──────── Supplied records ────────

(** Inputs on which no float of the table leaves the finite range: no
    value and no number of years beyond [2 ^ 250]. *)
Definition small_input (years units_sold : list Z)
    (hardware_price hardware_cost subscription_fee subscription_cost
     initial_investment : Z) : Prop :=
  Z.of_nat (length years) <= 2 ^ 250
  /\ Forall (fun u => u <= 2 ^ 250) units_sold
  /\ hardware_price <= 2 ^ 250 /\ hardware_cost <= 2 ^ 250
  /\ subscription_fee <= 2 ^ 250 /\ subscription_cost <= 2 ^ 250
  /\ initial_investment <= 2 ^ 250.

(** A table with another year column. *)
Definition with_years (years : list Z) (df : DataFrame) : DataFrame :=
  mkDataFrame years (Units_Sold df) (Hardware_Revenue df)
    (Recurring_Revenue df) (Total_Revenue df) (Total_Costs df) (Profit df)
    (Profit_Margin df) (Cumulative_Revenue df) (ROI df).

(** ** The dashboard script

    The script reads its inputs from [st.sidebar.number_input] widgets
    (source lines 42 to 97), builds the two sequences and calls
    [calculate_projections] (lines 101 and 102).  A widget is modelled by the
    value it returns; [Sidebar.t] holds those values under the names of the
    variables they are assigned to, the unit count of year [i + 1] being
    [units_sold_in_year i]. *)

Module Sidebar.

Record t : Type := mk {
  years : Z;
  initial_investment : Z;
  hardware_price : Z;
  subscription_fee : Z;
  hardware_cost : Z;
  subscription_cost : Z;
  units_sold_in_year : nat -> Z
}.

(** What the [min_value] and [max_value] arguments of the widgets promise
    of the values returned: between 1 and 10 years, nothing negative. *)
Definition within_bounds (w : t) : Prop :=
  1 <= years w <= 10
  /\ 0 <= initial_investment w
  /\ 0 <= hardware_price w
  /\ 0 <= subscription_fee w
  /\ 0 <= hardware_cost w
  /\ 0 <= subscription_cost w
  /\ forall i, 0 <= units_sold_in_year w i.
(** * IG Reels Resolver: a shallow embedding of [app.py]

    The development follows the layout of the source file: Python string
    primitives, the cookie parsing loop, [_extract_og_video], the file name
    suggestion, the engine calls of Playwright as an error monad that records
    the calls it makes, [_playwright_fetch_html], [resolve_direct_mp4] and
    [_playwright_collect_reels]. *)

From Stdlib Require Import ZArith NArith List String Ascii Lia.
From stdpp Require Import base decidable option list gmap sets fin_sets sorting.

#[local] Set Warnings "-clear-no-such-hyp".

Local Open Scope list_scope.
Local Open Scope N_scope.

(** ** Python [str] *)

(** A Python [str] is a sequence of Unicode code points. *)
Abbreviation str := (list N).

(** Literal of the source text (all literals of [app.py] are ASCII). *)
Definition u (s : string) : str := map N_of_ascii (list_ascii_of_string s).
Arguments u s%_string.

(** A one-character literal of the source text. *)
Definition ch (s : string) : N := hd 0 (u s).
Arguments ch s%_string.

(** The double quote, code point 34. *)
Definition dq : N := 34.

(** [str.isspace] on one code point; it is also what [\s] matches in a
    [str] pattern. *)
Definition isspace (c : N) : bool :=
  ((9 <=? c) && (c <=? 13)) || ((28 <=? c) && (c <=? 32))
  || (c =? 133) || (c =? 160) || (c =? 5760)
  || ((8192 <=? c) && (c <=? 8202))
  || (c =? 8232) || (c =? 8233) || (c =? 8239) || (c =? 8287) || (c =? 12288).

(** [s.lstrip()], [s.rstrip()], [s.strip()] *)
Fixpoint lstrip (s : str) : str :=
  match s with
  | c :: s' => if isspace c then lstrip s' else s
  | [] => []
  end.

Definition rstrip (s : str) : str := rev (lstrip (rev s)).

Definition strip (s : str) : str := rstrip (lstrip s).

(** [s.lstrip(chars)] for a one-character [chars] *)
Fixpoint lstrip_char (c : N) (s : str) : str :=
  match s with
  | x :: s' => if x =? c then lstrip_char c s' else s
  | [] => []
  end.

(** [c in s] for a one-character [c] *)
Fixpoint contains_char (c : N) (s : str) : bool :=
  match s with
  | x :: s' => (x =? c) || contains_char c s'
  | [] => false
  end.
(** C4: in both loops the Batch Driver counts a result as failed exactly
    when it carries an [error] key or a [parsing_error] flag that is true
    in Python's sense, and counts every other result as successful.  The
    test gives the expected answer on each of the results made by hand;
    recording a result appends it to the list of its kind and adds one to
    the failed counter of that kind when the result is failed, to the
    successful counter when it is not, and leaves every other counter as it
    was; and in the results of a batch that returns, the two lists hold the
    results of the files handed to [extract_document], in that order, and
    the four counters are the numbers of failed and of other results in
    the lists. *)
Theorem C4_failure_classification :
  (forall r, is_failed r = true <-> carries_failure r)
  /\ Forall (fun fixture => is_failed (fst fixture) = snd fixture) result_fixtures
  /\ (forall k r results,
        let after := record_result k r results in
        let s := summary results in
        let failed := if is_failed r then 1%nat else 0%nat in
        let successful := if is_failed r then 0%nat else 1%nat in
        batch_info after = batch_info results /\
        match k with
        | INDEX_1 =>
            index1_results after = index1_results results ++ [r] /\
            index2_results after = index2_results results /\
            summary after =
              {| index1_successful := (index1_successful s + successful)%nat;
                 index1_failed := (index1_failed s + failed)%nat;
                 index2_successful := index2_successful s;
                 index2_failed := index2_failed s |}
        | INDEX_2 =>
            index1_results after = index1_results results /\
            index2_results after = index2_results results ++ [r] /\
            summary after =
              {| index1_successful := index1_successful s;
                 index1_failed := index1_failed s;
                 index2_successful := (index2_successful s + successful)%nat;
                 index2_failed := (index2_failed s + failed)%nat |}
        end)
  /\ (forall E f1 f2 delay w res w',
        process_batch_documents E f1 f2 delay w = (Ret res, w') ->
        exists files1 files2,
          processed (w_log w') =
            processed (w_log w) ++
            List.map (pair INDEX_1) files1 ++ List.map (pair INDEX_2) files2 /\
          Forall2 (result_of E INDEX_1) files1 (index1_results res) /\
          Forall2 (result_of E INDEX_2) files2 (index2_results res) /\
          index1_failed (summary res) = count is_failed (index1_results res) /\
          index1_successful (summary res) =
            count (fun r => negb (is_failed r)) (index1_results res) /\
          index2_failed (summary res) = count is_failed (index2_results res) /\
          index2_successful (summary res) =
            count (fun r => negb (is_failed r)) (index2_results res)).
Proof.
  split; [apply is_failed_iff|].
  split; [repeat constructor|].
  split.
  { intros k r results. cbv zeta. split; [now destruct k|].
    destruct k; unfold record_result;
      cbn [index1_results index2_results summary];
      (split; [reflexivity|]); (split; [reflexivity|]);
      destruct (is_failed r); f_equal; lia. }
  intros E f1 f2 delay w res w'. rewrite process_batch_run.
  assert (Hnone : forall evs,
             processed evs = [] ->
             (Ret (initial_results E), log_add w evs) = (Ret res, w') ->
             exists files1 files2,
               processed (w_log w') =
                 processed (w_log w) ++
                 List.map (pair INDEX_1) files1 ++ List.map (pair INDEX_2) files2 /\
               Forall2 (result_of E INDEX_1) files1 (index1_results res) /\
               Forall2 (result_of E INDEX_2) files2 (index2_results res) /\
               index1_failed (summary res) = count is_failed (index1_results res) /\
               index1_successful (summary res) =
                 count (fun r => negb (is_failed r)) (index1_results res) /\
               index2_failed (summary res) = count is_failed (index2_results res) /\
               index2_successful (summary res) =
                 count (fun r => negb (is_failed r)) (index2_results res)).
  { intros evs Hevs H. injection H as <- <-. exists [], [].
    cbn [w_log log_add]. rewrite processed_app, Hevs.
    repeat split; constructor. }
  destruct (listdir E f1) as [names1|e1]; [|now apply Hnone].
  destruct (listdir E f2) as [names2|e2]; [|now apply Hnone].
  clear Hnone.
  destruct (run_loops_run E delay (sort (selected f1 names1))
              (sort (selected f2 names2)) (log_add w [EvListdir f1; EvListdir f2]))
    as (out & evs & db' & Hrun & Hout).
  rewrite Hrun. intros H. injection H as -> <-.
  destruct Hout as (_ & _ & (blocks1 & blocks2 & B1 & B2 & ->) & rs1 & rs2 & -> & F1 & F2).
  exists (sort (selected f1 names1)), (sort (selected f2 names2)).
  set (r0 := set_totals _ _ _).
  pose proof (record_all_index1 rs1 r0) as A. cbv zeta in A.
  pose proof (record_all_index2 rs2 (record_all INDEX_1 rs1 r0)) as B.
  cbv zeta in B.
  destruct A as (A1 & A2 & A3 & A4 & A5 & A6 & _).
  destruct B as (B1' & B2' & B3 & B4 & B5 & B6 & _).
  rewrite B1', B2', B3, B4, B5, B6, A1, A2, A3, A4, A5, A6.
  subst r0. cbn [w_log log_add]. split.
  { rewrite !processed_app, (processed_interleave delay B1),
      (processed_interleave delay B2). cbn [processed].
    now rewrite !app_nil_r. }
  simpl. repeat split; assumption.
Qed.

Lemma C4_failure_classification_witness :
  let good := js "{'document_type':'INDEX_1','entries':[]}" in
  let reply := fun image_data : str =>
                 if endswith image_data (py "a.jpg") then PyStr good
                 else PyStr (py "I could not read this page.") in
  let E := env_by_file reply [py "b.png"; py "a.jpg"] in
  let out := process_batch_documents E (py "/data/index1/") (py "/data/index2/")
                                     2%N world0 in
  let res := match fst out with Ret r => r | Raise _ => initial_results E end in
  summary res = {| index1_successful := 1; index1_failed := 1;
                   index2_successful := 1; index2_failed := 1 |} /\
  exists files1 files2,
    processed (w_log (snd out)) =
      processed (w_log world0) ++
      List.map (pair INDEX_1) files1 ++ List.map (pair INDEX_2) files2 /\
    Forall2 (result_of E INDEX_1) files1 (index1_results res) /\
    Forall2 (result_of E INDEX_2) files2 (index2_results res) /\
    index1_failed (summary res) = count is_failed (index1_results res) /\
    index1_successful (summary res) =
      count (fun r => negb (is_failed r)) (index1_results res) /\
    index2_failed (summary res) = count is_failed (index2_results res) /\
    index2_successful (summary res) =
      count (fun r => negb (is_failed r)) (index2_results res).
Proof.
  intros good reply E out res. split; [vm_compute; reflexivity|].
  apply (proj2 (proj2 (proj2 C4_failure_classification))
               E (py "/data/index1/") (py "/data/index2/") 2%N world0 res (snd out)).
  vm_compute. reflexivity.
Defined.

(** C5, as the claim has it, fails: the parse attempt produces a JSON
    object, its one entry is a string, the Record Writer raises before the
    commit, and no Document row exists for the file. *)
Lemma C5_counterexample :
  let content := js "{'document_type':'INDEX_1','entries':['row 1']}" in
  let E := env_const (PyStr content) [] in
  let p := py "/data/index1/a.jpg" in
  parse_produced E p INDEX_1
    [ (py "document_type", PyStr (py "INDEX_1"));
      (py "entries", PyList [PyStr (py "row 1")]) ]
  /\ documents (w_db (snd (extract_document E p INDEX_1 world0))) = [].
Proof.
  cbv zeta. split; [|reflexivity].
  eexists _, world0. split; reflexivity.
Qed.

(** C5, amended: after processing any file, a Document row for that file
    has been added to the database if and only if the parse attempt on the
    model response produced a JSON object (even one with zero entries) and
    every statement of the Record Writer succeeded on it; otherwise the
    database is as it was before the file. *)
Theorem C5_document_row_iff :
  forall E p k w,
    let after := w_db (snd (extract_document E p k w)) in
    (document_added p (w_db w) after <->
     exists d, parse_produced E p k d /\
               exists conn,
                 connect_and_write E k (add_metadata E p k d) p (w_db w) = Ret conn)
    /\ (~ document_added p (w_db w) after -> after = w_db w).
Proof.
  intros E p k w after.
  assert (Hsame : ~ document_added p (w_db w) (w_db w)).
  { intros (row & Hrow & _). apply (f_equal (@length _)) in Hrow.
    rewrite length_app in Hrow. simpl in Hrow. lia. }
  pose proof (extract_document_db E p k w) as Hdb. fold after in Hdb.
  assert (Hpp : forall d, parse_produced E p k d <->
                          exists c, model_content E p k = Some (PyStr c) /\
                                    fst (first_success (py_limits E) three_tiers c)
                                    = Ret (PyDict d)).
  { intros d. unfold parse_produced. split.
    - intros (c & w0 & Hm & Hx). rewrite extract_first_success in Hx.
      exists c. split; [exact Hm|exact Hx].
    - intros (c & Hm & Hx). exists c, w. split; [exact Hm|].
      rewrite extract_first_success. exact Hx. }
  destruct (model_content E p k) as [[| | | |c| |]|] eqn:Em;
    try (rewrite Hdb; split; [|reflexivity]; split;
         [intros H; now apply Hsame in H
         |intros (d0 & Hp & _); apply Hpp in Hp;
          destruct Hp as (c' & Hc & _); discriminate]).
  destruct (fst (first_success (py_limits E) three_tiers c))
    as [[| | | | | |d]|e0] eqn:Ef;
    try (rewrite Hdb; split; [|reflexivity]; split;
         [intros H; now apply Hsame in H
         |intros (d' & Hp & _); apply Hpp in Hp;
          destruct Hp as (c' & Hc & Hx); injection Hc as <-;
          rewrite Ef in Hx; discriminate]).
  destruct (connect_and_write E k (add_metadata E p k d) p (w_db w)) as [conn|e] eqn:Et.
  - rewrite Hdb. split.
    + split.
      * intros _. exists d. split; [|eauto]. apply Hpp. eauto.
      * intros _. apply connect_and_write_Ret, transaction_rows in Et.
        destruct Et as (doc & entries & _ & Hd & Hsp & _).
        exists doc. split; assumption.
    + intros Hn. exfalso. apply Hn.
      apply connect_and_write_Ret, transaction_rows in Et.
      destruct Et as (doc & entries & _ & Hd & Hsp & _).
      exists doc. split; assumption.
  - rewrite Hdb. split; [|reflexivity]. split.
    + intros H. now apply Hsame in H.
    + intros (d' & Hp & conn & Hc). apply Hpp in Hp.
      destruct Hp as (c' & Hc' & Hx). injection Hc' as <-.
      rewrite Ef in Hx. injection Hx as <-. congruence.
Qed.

────────

Each line with the word "Scope" in the records above belongs in the result; copy all of them.

- Task solution -
Local Open Scope list_scope.
Local Open Scope N_scope.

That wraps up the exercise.